AUDIE CORNISH, HOST:
In the months following the Boston Marathon bombing, area hospitals have been reviewing and rehashing how they managed treating victims of the deadly attack. By most measures, they did great. Every single patient who arrived at the hospital alive survived.
But as NPR's Tovia Smith reports, the experience also revealed room for improvement.
TOVIA SMITH, BYLINE: Boston hospitals say overall they did well with their response because, as crazy as it sounds, they got lucky on April 15th.
RICHARD WOLFE: Did it work well? Well, yeah, it did. It worked really well but it was more like hitting a softball.
SMITH: Dr. Richard Wolfe, Beth Israel Deaconess Medical Center's chief of emergency medicine, says hospitals were fortunate with both the when and where of the bombs...
(SOUNDBITE OF AN EXPLOSION)
SMITH: ...that stunned the city.
UNIDENTIFIED MAN #1: Zora 1, the UCC, what was that?
SMITH: Scores of emergency staff were already on scene for the marathon.
UNIDENTIFIED WOMAN: A33, something just exploded at the finish line
SMITH: There was a medical tent just yards away.
UNIDENTIFIED WOMAN: Prepare to receive patients at the alpha tent.
UNIDENTIFIED MAN #2: OK.
SMITH: And six Level 1 trauma centers within a mile or two, who were at shift change and had double the staff available to help. But still, Dr. Wolfe says mistakes and near misses were made, as hospitals dealt with mass casualties you'd expect in battlefields, not city streets.
WOLFE: We did learn a number of new things that allowed us in some ways to rewrite the playbook about how we should handle these going forward.
SMITH: One of the biggies, patient identification. Mass General learned the hard way, through a tragic mix-up. A woman who was rolled in with a handbag was identified by the driver's license inside, but it turns out the handbag belonged to a different woman.
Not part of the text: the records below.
(* ===== verification/LoginLimiter.v ===== *)
(** * The login rate limiter

    [LoginRateLimiter] of [control/src/vonk_control/browser_auth.py], with the HMAC-SHA256
    of Python's [hmac] over [Sha256].  The attempt objects are shared between the global
    queue, the queue of their subject and the table of open attempts, and one of them is
    marked failed through any of these: they are a heap by id, and the queues hold ids.
    Two attempts are equal exactly when their ids are, so [deque.remove] removes an id.
    A call that raises leaves what it changed before, so every operation returns the
    limiter beside its result.  The clock is a number of microseconds; it is read before
    the lock is taken, so nothing is assumed of the order of the readings. *)
From S2P Require Import Prelude Sha256.

(** ** HMAC-SHA256 *)
Definition hmac_block (key : list Z) : list Z :=
  let k := if (64 <? length key)%nat then Sha256.digest key else key in
  (k ++ replicate (64 - length k) 0)%list.

Definition hmac (key msg : list Z) : list Z :=
  let block := hmac_block key in
  Sha256.digest ((Z.lxor 92 <$> block) ++ Sha256.digest ((Z.lxor 54 <$> block) ++ msg))%list.

Example hmac_fox :
  Sha256.hex (hmac (Sha256.encode "key") (Sha256.encode "The quick brown fox jumps over the lazy dog")) =
    "f7bc83f430538424b13298e6aa6fb143ef4d59a14946175997479dbc2d1a3cd8"%string.
Proof. vm_compute. reflexivity. Qed.

(** ** The state *)
Record AttemptState := {
  identifier : string;
  attempted_at : instant;
  failed : bool;
}.

(** The opaque reservation a caller holds. *)
Record LoginAttempt := { attempt_owner : Z; attempt_id : nat }.

Record LoginRateLimiter := {
  token_signing_key : list Z;
  maximum_tracked_subjects : nat;
  maximum_subject_failures : nat;
  maximum_global_failures : nat;
  window : Z;
  limiter_owner : Z;
  states : gmap nat AttemptState;
  subjects : gmap string (list nat);
  global : list nat;
  attempts : gset nat;
  next_id : nat;
}.

Definition _LOGIN_WINDOW_SECONDS : Z := seconds 300.
Definition _MAX_SUBJECT_FAILURES : nat := 5.
Definition _MAX_GLOBAL_FAILURES : nat := 20.
Definition _MAX_TRACKED_SUBJECTS : nat := 1024.

(** [LoginRateLimiter(...)] *)
Definition make_limiter (owner : Z) (key : list Z) (tracked subject global_ window_ : Z)
  : result LoginRateLimiter :=
  if bool_decide (key = []) then Raise (ValueError "token signing key is invalid")
  else if (tracked <? 1) || (subject <? 1) || (global_ <? 1) || (window_ <=? 0)
  then Raise (ValueError "login rate limit is invalid")
  else Ok {|
    token_signing_key := key; maximum_tracked_subjects := Z.to_nat tracked;
    maximum_subject_failures := Z.to_nat subject; maximum_global_failures := Z.to_nat global_;
    window := window_; limiter_owner := owner;
    states := ∅; subjects := ∅; global := []; attempts := ∅; next_id := 0 |}.

Definition set_tables (states_ : gmap nat AttemptState) (subjects_ : gmap string (list nat))
    (global_ : list nat) (attempts_ : gset nat) (next_ : nat) (l : LoginRateLimiter) : LoginRateLimiter := {|
  token_signing_key := token_signing_key l; maximum_tracked_subjects := maximum_tracked_subjects l;
  maximum_subject_failures := maximum_subject_failures l;
  maximum_global_failures := maximum_global_failures l; window := window l;
  limiter_owner := limiter_owner l;
  states := states_; subjects := subjects_; global := global_; attempts := attempts_; next_id := next_ |}.

(** [self._identifier(subject)]: no subject is kept in plain text. *)
Definition _identifier (l : LoginRateLimiter) (subject : string) : string :=
  Sha256.hex (hmac (token_signing_key l) (Sha256.encode subject)).

(** ** Operations *)

(** [deque.remove(x)] *)
Fixpoint deque_remove (x : nat) (q : list nat) : option (list nat) :=
  match q with
  | [] => None
  | y :: r => if bool_decide (x = y) then Some r else (cons y) <$> deque_remove x r
  end.

Definition not_in_deque : exn := ValueError "deque.remove(x): x not in deque".

(** A subject whose queue is empty is no longer tracked. *)
Definition put_queue (ident : string) (q : list nat) (subjects_ : gmap string (list nat))
  : gmap string (list nat) :=
  match q with [] => delete ident subjects_ | _ => <[ident := q]> subjects_ end.

(** The attempts at the head of the global queue that left the window. *)
Fixpoint evict_from (cutoff : instant) (queue : list nat) (l : LoginRateLimiter)
  : LoginRateLimiter * result unit :=
  match queue with
  | [] => (l, Ok tt)
  | i :: rest =>
      match states l !! i with
      | None => (l, Ok tt)
      | Some state =>
          if attempted_at state <=? cutoff then
            let l := set_tables (states l) (subjects l) rest (attempts l ∖ {[i]}) (next_id l) l in
            match subjects l !! identifier state with
            | None => evict_from cutoff rest l
            | Some q =>
                match deque_remove i q with
                | None => (l, Raise not_in_deque)
                | Some q' =>
                    evict_from cutoff rest
                      (set_tables (states l) (put_queue (identifier state) q' (subjects l))
                         (global l) (attempts l) (next_id l) l)
                end
            end
          else (l, Ok tt)
      end
  end.

Definition _evict (now : instant) (l : LoginRateLimiter) : LoginRateLimiter * result unit :=
  evict_from (now - window l) (global l) l.

(** Whether an admission is refused: too many recent attempts, of all or of this subject,
    or no room to track another subject. *)
Definition refused (ident : string) (l : LoginRateLimiter) : bool :=
  (maximum_global_failures l <=? length (global l))%nat
  || match subjects l !! ident with
     | Some q => (maximum_subject_failures l <=? length q)%nat
     | None => (maximum_tracked_subjects l <=? size (subjects l))%nat
     end.

Definition add_attempt_state (ident : string) (now : instant) (l : LoginRateLimiter) : LoginRateLimiter :=
  let i := next_id l in
  set_tables (<[i := {| identifier := ident; attempted_at := now; failed := false |}]> (states l))
    (<[ident := (default [] (subjects l !! ident) ++ [i])%list]> (subjects l))
    (global l ++ [i])%list (attempts l ∪ {[i]}) (S i) l.

Definition reserve (subject : string) (now : instant) (l : LoginRateLimiter)
  : LoginRateLimiter * result (option LoginAttempt) :=
  let ident := _identifier l subject in
  match _evict now l with
  | (l, Raise e) => (l, Raise e)
  | (l, Ok _) =>
      if refused ident l then (l, Ok None)
      else (add_attempt_state ident now l,
            Ok (Some {| attempt_owner := limiter_owner l; attempt_id := next_id l |}))
  end.

Definition invalid_attempt : exn := ValueError "login attempt is invalid".

Definition mark_failed (i : nat) (l : LoginRateLimiter) : LoginRateLimiter :=
  set_tables
    (alter (fun s => {| identifier := identifier s; attempted_at := attempted_at s; failed := true |}) i (states l))
    (subjects l) (global l) (attempts l ∖ {[i]}) (next_id l) l.

Definition fail (attempt : LoginAttempt) (now : instant) (l : LoginRateLimiter)
  : LoginRateLimiter * result unit :=
  if negb (attempt_owner attempt =? limiter_owner l) then (l, Raise invalid_attempt)
  else
    match _evict now l with
    | (l, Raise e) => (l, Raise e)
    | (l, Ok _) =>
        if bool_decide (attempt_id attempt ∈ attempts l) then (mark_failed (attempt_id attempt) l, Ok tt)
        else (l, Ok tt)
    end.

Definition has_failed (l : LoginRateLimiter) (i : nat) : bool :=
  match states l !! i with Some s => failed s | None => false end.

(** What a success keeps of its subject's queue: the other attempts still open. *)
Definition retained (l : LoginRateLimiter) (i : nat) (q : list nat) : list nat :=
  List.filter (fun c => negb (bool_decide (c = i)) && negb (has_failed l c)) q.

Definition succeed (attempt : LoginAttempt) (now : instant) (l : LoginRateLimiter)
  : LoginRateLimiter * result unit :=
  if negb (attempt_owner attempt =? limiter_owner l) then (l, Raise invalid_attempt)
  else
    match _evict now l with
    | (l, Raise e) => (l, Raise e)
    | (l, Ok _) =>
        let i := attempt_id attempt in
        if negb (bool_decide (i ∈ attempts l)) then (l, Ok tt)
        else
          let l := set_tables (states l) (subjects l) (global l) (attempts l ∖ {[i]}) (next_id l) l in
          match states l !! i, deque_remove i (global l) with
          | Some state, Some global' =>
              let l := set_tables (states l) (subjects l) global' (attempts l) (next_id l) l in
              match subjects l !! identifier state with
              | None => (l, Ok tt)
              | Some q =>
                  (set_tables (states l) (put_queue (identifier state) (retained l i q) (subjects l))
                     (global l) (attempts l) (next_id l) l, Ok tt)
              end
          | _, _ => (l, Raise not_in_deque)
          end
    end.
ALASDAIR CONN: They looked roughly the same and so we, in the hurry of the moment, we said, oh, she must be this person. And that was incorrect.
SMITH: Mass General's chief of emergency medicine, Alasdair Conn says the mistake was only discovered when the woman's relatives rushed to her bedside and were stunned to find a stranger. Eventually, they learned that their loved one had actually died at the scene.
CONN: That's devastating and we shouldn't do that. But it's challenging; it's very challenging.
SMITH: Hospitals say the marathon also underscored the need to beef up security, so they don't become a secondary target and also for worst case contingency plans. That became clear at Tufts Medical Center, where trauma chief Reuven Rabinovici says a suspicious bag was discovered and the ER had to be evacuated.
REUVEN RABINOVICI: We had to roll all the patients out of the emergency room, in the middle of caring for these patients. The police came, you know, with bomb-sniffing dogs, and they pretty much locked the hospital down.
SMITH: The ER wound up in the front lobby. Rabinovici says hospitals need to be better prepared.
RABINOVICI: You have to identify an alternative place which has a minimum amount of glass, of course, if there is an explosion and make sure that the flow continues uninterrupted.
SMITH: Others takeaways, hospitals say they learned that no matter how much emotional support is offered to providers dealing with mass casualties, it's not enough. And no matter how much training they do, there will always be curveballs.
UNIDENTIFIED MAN #3: Subject in custody. Subject in custody.
SMITH: When Dzhokhar Tsarnaev was arrested days after the bombing...
UNIDENTIFIED MAN #3: 961, get the ambulance down here now, please.
SMITH: He was taken to Beth Israel, upsetting many victims who were at the same hospital. But Beth Israel's Richard Wolfe says that might be more about changing mindsets than policies.
WOLFE: I don't know what you do differently. I mean, you can't be selective about who you care for. That's the way it works. It works like that in Israel, where you have Palestinian bombers side by side with bombing victims. What we do is we try to maintain our humanity, even if the perpetrators do not.
SMITH: One other lesson of the marathon bombing is the value of social media. Mass General got an early indication of trouble when an ER doc saw a tweet from a friend at the finish line, just about a minute after the blast. That prompted the ER to hold off on surgeries that were about to begin, saving precious time and space.
Dr. Conn says hospitals can't ignore social media, even if they can't totally trust them either.
CONN: We're trying to wrestle with that, because obviously initial tweets might not be as accurate. And to implement the disaster plan, which means the whole institution grinds to a halt and redirects itself, that's a million-dollar decision, and we need to make quite sure we get it right.
SMITH: In some ways, hospitals say, the biggest lesson from the marathon is the need to share. Sadly, they say, nothing teaches like experience. Tovia Smith, NPR News, Boston.